---- Supplied entries

(* ===== verification/Scm.v ===== *)
(** Descriptors and credentials over UNIX domain sockets:
    book-src/sockets/scm_functions.c, scm_rights_*.c, scm_cred_*.c and
    scm_multi_*.c. *)
From S2P Require Import Prelude CLib Sys ErrorFunctions Calls Memory Cmsg UnixSockets.
#[local] Open Scope Z_scope.

(** * The calls *)

(** What recvmsg(2) fills in: the data, the control buffer up to the
    msg_controllen it returns, and msg_flags. *)
Record received := Received { rc_data : list Z; rc_control : list Z; rc_flags : Z }.

Class MsgOS (S : Type) := {
  sys_sendmsg : Z -> list Z -> list Z -> M S (sysres nat);
  sys_recvmsg : Z -> nat -> nat -> M S (sysres received)
}.

(** struct ucred: pid, uid, gid. *)
Record ucred := Ucred { cr_pid : Z; cr_uid : Z; cr_gid : Z }.

Class PeerOS (S : Type) := {
  sys_listen : Z -> Z -> M S (sysres unit);
  sys_accept : Z -> M S (sysres Z);
  sys_setsockopt_passcred : Z -> Z -> M S (sysres unit);
  sys_getsockopt_peercred : Z -> M S (sysres ucred);
  sys_remove : bytes -> M S (sysres unit);
  sys_open_rdonly : bytes -> M S (sysres Z);
  sys_getids : M S ucred;
  sys_malloc : nat -> M S (sysres unit);
  sys_getpid : M S Z;
  sys_system : bytes -> M S Z
}.

Definition MSG_CTRUNC : Z := 8.
Definition STDOUT_FILENO : Z := 1.
Definition sizeof_ucred : nat := 12.
Definition ucred_bytes (c : ucred) : list Z :=
  le_bytes 4 (cr_pid c) ++ le_bytes 4 (cr_uid c) ++ le_bytes 4 (cr_gid c).

(** An [int] and a struct ucred at an offset of a buffer. *)
Definition load_int (buf : list Z) (off : nat) : option Z := (fun bs => i32 (le_val bs)) <$> load off 4 buf.
Definition load_uint (buf : list Z) (off : nat) : option Z := (fun bs => le_val bs) <$> load off 4 buf.
Definition load_ucred (buf : list Z) (off : nat) : option ucred :=
  pid ← load_int buf off; uid ← load_uint buf (off + 4); gid ← load_uint buf (off + 8);
  Some (Ucred pid uid gid).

--------

Return every line of the entries above that the string "Type" appears in.

*Output*:
Class MsgOS (S : Type) := {
Class PeerOS (S : Type) := {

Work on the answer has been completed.